# [Brief]
Among the records below, find the line that has "Lemma ping_pong_window_found (policy"; from there, give the lines again exactly, and stop after the line that has "(Hlong : 1 <".

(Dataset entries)

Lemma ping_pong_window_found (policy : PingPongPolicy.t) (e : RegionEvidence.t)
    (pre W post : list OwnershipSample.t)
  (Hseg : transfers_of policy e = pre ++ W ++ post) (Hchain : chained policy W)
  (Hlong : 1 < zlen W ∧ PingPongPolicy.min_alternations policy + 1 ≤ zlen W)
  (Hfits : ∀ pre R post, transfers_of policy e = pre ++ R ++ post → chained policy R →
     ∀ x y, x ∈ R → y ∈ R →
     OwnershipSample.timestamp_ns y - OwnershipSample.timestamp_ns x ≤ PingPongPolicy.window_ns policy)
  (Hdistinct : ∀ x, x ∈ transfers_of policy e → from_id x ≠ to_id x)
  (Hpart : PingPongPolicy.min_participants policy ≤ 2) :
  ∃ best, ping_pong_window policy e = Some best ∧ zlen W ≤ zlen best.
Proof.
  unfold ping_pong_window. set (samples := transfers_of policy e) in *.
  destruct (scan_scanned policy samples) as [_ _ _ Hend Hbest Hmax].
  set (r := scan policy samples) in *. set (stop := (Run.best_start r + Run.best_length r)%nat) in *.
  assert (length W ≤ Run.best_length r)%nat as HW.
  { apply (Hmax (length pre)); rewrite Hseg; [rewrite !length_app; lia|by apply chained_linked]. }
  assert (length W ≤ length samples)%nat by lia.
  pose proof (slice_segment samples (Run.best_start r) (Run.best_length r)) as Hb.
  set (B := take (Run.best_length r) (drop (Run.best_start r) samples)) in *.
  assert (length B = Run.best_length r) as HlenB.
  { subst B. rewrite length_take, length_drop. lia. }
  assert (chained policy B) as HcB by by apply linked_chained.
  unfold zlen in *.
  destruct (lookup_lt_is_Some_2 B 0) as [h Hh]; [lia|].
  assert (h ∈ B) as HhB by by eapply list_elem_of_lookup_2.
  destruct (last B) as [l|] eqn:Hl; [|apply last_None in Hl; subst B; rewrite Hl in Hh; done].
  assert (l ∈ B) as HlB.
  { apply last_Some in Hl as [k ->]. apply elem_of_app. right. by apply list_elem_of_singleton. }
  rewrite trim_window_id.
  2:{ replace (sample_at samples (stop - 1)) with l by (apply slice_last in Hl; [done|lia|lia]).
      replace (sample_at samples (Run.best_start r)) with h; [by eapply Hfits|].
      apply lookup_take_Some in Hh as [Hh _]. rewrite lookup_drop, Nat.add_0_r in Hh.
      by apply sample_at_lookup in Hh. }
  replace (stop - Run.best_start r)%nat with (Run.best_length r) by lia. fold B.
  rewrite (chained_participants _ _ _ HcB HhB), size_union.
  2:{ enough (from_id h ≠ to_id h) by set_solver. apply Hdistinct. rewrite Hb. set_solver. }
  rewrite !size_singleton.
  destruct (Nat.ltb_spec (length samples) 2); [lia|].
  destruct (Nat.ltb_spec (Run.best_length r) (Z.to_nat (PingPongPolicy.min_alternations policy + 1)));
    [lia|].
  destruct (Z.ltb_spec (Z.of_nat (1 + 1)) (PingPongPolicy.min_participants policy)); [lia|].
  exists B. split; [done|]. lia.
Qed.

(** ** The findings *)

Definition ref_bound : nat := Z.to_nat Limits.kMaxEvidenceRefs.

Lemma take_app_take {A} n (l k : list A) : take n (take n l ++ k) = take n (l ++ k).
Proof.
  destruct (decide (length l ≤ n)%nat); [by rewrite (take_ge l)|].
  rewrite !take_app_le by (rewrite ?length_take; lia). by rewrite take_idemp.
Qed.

--

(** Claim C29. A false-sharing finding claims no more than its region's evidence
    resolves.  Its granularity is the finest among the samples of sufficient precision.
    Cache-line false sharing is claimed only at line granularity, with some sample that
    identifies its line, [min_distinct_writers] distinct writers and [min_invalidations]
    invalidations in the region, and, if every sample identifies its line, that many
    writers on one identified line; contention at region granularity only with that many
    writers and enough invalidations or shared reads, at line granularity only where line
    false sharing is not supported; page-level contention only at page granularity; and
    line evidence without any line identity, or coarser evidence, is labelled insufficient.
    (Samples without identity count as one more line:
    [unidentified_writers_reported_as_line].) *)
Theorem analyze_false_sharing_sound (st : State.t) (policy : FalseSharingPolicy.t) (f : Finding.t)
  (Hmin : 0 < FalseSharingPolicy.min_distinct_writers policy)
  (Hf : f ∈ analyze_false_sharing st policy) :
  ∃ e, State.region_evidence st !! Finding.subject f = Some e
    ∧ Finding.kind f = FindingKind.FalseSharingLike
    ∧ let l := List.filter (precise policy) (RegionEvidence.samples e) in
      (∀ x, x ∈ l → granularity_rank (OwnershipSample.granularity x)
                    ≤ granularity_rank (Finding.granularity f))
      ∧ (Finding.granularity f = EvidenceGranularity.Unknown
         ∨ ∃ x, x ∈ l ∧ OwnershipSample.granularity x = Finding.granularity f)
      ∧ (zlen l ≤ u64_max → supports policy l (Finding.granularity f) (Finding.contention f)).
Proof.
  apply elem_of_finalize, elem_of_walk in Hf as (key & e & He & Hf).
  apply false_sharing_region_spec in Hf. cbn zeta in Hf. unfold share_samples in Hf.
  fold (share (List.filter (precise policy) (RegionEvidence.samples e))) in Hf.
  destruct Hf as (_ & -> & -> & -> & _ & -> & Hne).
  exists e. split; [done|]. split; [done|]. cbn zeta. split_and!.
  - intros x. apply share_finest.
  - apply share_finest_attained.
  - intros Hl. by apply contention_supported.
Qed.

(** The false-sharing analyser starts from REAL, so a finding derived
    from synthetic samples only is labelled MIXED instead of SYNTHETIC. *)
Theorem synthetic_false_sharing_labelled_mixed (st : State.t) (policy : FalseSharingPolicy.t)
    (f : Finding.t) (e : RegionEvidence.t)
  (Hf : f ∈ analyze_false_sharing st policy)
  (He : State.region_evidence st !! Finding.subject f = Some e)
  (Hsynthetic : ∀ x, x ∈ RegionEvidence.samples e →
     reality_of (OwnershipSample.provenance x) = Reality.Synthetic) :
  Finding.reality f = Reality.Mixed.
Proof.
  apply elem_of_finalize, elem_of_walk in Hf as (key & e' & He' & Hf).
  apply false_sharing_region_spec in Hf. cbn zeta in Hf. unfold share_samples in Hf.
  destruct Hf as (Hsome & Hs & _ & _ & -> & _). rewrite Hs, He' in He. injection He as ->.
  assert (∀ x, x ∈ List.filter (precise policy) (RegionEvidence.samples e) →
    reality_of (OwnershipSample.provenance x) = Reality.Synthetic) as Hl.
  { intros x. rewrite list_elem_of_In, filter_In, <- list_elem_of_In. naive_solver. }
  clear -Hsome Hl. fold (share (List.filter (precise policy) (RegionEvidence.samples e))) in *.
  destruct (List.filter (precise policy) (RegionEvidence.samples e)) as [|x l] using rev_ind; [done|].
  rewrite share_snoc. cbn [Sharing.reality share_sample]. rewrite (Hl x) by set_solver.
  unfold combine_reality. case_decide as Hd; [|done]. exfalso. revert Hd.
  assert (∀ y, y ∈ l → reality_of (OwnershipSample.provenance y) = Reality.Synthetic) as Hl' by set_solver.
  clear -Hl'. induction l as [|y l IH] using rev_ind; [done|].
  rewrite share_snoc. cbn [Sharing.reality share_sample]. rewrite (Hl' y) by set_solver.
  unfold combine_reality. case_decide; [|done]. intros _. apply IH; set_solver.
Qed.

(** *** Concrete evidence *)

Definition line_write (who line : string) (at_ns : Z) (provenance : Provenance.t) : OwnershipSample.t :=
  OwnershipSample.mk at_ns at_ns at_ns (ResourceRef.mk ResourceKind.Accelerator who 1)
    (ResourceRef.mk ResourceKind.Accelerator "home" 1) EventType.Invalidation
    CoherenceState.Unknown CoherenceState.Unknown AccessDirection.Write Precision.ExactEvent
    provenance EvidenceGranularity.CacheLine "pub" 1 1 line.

# [Reply to the exercise]
Lemma ping_pong_window_found (policy : PingPongPolicy.t) (e : RegionEvidence.t)
    (pre W post : list OwnershipSample.t)
  (Hseg : transfers_of policy e = pre ++ W ++ post) (Hchain : chained policy W)
  (Hlong : 1 < zlen W ∧ PingPongPolicy.min_alternations policy + 1 ≤ zlen W)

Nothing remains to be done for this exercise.